The bill was finally introduced despite the high drama, and the Congress Partyled government could claim to have kept its promise. But no one seriously believes Congress is committed to seeing the measure enacted into law it was introduced just four days before the parliamentary session was to close. Now, it will be examined yet again by a parliamentary committee, until it is taken up for discussion and possibly voting in the monsoon session of parliament that begins in July. Some of the bill's most virulent opponents are part of Congress's coalition, including Railways Minister Lalu Prasad Yadav, and the ruling party is not about to upset an apple cart already teetering due to soaring inflation and the jinxed Indo-U.S. nuclear deal.
Opponents of the bill are acting as much out of political expediency as out of plain old-fashioned gender bias. Smaller but influential caste-based parties, which often revolve around a few all-powerful leaders, think their influence will dwindle if established leaders have to make room for newer, inexperienced women representatives. At present, there are 50 women among the 543 members of the lower house of Parliament, the Lok Sabha just 9%. If the bill were passed, the number would have to rise to 181, meaning scores of male leaders would have to make way.
There is a degree of irony in an affirmative action for women politicians bill being introduced at a time when two of the most important players in the country's politics are women Congress Party President Sonia Gandhi and Bahujan Samaj Party leader Mayawati, who may or may not become Prime Minister but can upset everyone else's calculations. But it may simply be an admission that India's long tradition of powerful women in politics from Sarojini Naidu, who became the first woman to lead the Indian National Congress in 1925 during its struggle for independence from Britain, to Indira Gandhi, who became the country's first woman Prime Minister in 1966, and the plethora of women ministers and state chief ministers that have followed has not improved the lives of the majority of Indian women. In keeping with South Asian tradition, most high-profile women politicians in India with a few notable exceptions have reached the top on the shoulders of illustrious fathers or husbands. Once elected, they have not beaten the system, but mostly perpetuated it. None has ever made women's issues a central plank of their politics.

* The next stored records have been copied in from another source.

(** * Link2Vid: the download API handler

    A shallow embedding of the download orchestration code: the rate
    limiter [checkRateLimit], the client key [getClientIP], the allow-list
    [isAllowedDomain], the retry wrapper [retryOperation], the admission
    wait [waitForSlot], the cleanup closure of [createCleanupFunction] and
    the request [handler] that composes them.

    Conventions.
    - JavaScript numbers that hold counters and millisecond time stamps are
      integers ([Z]).
    - Strings are byte strings; [toLowerCase] acts on the ASCII letters.
    - The two [NodeCache] instances are finite maps from keys to a value
      and the time stamp at which it expires (0: never), as the node-cache
      package keeps them.
    - Module-level [let]/[const] bindings and the file system under /tmp
      form the record [State], threaded through every function.
    - [throw] and [try]/[catch] are a sum-typed result. *)

From Stdlib Require Import ZArith Lia Bool List Ascii String.
From stdpp Require Import base option gmap strings list fin_maps pretty.

Open Scope string_scope.
Open Scope Z_scope.

(** ** Strings, as the JavaScript methods used by the source *)

Module Str.

Fixpoint startsWith (s p : string) : bool :=
  match p, s with
  | EmptyString, _ => true
  | String a p', String b s' => if Ascii.eqb a b then startsWith s' p' else false
  | String _ _, EmptyString => false
  end.

Fixpoint includes (s p : string) : bool :=
  startsWith s p ||
  match s with
  | EmptyString => false
  | String _ s' => includes s' p
  end.

Definition endsWith (s p : string) : bool :=
  startsWith (String.rev s) (String.rev p).

Definition lower_ascii (c : ascii) : ascii :=
  let n := nat_of_ascii c in
  if (65 <=? n)%nat && (n <=? 90)%nat then ascii_of_nat (n + 32) else c.

Fixpoint toLowerCase (s : string) : string :=
  match s with
  | EmptyString => EmptyString
  | String c s' => String (lower_ascii c) (toLowerCase s')
  end.

(** [s.split(',')[0]] *)
Fixpoint split_comma_head (s : string) : string :=
  match s with
  | EmptyString => EmptyString
  | String c s' => if Ascii.eqb c "," then EmptyString else String c (split_comma_head s')
  end.

(** [xs.join(sep)] *)
Fixpoint join (sep : string) (xs : list string) : string :=
  match xs with
  | [] => ""
  | [x] => x
  | x :: rest => x ++ sep ++ join sep rest
  end.

(** JavaScript truthiness of a string: the empty string is falsy. *)
Definition truthy (s : string) : bool :=
  match s with EmptyString => false | _ => true end.

End Str.

(** ** Configuration ([const config]) *)

Module config.
Definition rateLimit_windowMs : Z := 15 * 60 * 1000.
Definition rateLimit_maxRequests : Z := 5.
Definition maxConcurrentDownloads : Z := 3.
Definition cache_ttl : Z := 2 * 60 * 60.
Definition cache_checkPeriod : Z := 30 * 60.
Definition cache_maxSize : Z := 100.
Definition maxFileSizeMB : Z := 100.
Definition maxRetries : Z := 2.
Definition retryDelay : Z := 3000.
Definition allowedDomains : list string :=
  ["youtube.com"; "youtu.be"; "instagram.com"; "facebook.com";
   "twitter.com"; "x.com"; "tiktok.com"; "twitch.tv"].
Definition downloadTimeoutMs : Z := 5 * 60 * 1000.
End config.

Definition maxConcurrent : Z := config.maxConcurrentDownloads.

(** ** Values kept in the caches *)

Record RateData := mkRateData { count : Z; firstRequest : Z }.

Record CachedVideo := mkCachedVideo {
  filePath : string;
  filename : string;
  contentType : string;
  size : Z
}.

(** ** What the handler writes down as it runs *)

Inductive Event :=
| EvInvoke (format : string)      (* a call of youtubedl with this format *)
| EvTimer (ms : Z)                (* the timeout timer of one retry attempt *)
| EvSleep (ms : Z)                (* an awaited setTimeout *)
| EvUnlink (path : string)        (* unlinkSync removed a file *)
| EvCopy (src dst : string)       (* copyFileSync *)
| EvStream (path : string).       (* createReadStream(path).pipe(res) *)

(** ** The process state *)

Record State := mkState {
  now : Z;                                     (* Date.now() *)
  rateLimitCache : gmap string (RateData * Z);
  videoCache : gmap string (CachedVideo * Z);
  activeDownloads : Z;
  files : gmap string Z;                       (* path |-> size in bytes *)
  log : list Event
}.

Definition set_now (t : Z) (s : State) : State :=
  mkState t (rateLimitCache s) (videoCache s) (activeDownloads s) (files s) (log s).
Definition set_rateLimitCache (m : gmap string (RateData * Z)) (s : State) : State :=
  mkState (now s) m (videoCache s) (activeDownloads s) (files s) (log s).
Definition set_videoCache (m : gmap string (CachedVideo * Z)) (s : State) : State :=
  mkState (now s) (rateLimitCache s) m (activeDownloads s) (files s) (log s).
Definition set_activeDownloads (a : Z) (s : State) : State :=
  mkState (now s) (rateLimitCache s) (videoCache s) a (files s) (log s).
Definition set_files (f : gmap string Z) (s : State) : State :=
  mkState (now s) (rateLimitCache s) (videoCache s) (activeDownloads s) f (log s).
Definition emit (e : Event) (s : State) : State :=
  mkState (now s) (rateLimitCache s) (videoCache s) (activeDownloads s) (files s)
          (log s ++ [e]).

(** An awaited [setTimeout(resolve, ms)]: the clock moves on by [ms], as
    if every timer fired on time. *)
Definition sleep (ms : Z) (s : State) : State :=
  emit (EvSleep ms) (set_now (now s + ms) s).

(** ** node-cache: [get] and [set] with a time to live

    An entry is a value and its expiry time stamp [t]; [t = 0] means no
    expiry. [get] drops an entry with [t <> 0] and [t < Date.now()] and
    answers undefined; [set] stores the value with [t = now + ttl * 1000]
    ([ttl] in seconds, 0: no expiry) and throws when [maxKeys] is set and
    reached. The periodic sweep of expired entries is not modelled: [get]
    drops them when it meets them. *)

Module NodeCache.

Definition expired (tnow t : Z) : bool := negb (t =? 0) && (t <? tnow).

Definition get {V} (tnow : Z) (key : string) (m : gmap string (V * Z))
  : option V * gmap string (V * Z) :=
  match m !! key with
  | Some (v, t) => if expired tnow t then (None, delete key m) else (Some v, m)
  | None => (None, m)
  end.

Definition livetime (tnow ttl : Z) : Z :=
  if ttl =? 0 then 0 else tnow + ttl * 1000.

(** [maxKeys]: [None] for the default (-1, no bound). *)
Definition set {V} (tnow stdTTL : Z) (maxKeys : option Z)
           (key : string) (v : V) (m : gmap string (V * Z))
  : option (gmap string (V * Z)) :=
  match maxKeys with
  | Some k =>
      if k <=? Z.of_nat (base.size m) then None
      else Some (<[key := (v, livetime tnow stdTTL)]> m)
  | None => Some (<[key := (v, livetime tnow stdTTL)]> m)
  end.

End NodeCache.

(** ** checkRateLimit *)

Record RateResult := mkRateResult { allowed : bool; retryAfter : option Z }.

(** [Math.ceil(x / 1000)] on an integer [x]. *)
Definition ceil_div_1000 (x : Z) : Z := - ((- x) / 1000).

Definition rate_stdTTL : Z := config.rateLimit_windowMs / 1000.

Definition rate_set (key : string) (d : RateData) (s : State) : State :=
  match NodeCache.set (now s) rate_stdTTL None key d (rateLimitCache s) with
  | Some m => set_rateLimitCache m s
  | None => s
  end.

Definition checkRateLimit (clientIP : string) (s : State) : RateResult * State :=
  let key := "rate_" ++ clientIP in
  let '(requestData, m) := NodeCache.get (now s) key (rateLimitCache s) in
  let s := set_rateLimitCache m s in
  let now_ := now s in
  match requestData with
  | None =>
      (mkRateResult true None, rate_set key (mkRateData 1 now_) s)
  | Some requestData =>
      if config.rateLimit_windowMs <? now_ - firstRequest requestData then
        (mkRateResult true None, rate_set key (mkRateData 1 now_) s)
      else if config.rateLimit_maxRequests <=? count requestData then
        let retryAfter :=
          ceil_div_1000 (config.rateLimit_windowMs - (now_ - firstRequest requestData)) in
        (mkRateResult false (Some retryAfter), s)
      else
        (mkRateResult true None,
         rate_set key (mkRateData (count requestData + 1) (firstRequest requestData)) s)
  end.

(** [checkRateLimit] when [Date.now()] is [t]. *)
Definition call_at (clientIP : string) (t : Z) (s : State) : RateResult * State :=
  checkRateLimit clientIP (set_now t s).

(** The client has a window that started at [f], counts [c] requests, and
    whose cache entry lives until the window is over at least. *)
Definition window (clientIP : string) (c f : Z) (s : State) : Prop :=
  exists t, rateLimitCache s !! ("rate_" ++ clientIP) = Some (mkRateData c f, t)
            /\ f + config.rateLimit_windowMs <= t.

(** [n] further calls inside the window, at the times [ts]. *)
Fixpoint calls_at (clientIP : string) (ts : list Z) (s : State)
  : list RateResult * State :=
  match ts with
  | [] => ([], s)
  | t :: ts' =>
      let '(r, s1) := call_at clientIP t s in
      let '(rs, s2) := calls_at clientIP ts' s1 in
      (r :: rs, s2)
  end.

One reason successive Indian governments have failed to pass the bill reserving seats for women is that women's issues and perspectives are not on any of the parties' electoral radar. Delhi's Chief Minister, Sheila Dixit, for example, was reelected after improving the city's transport system and pollution levels, despite a shocking increase in crimes against women on her watch. Moreover, women voters, just like women politicians, are swayed more by party affiliations than by gender for example, there has been no groundswell of support for Mayawati from women voters. Gender issues have simply not been part of the mainstream political discourse. So try as India's feminists might to shame male politicians into passing a bill reserving seats for women, their chances of success are slim in a political culture in which shamelessness is par for the course.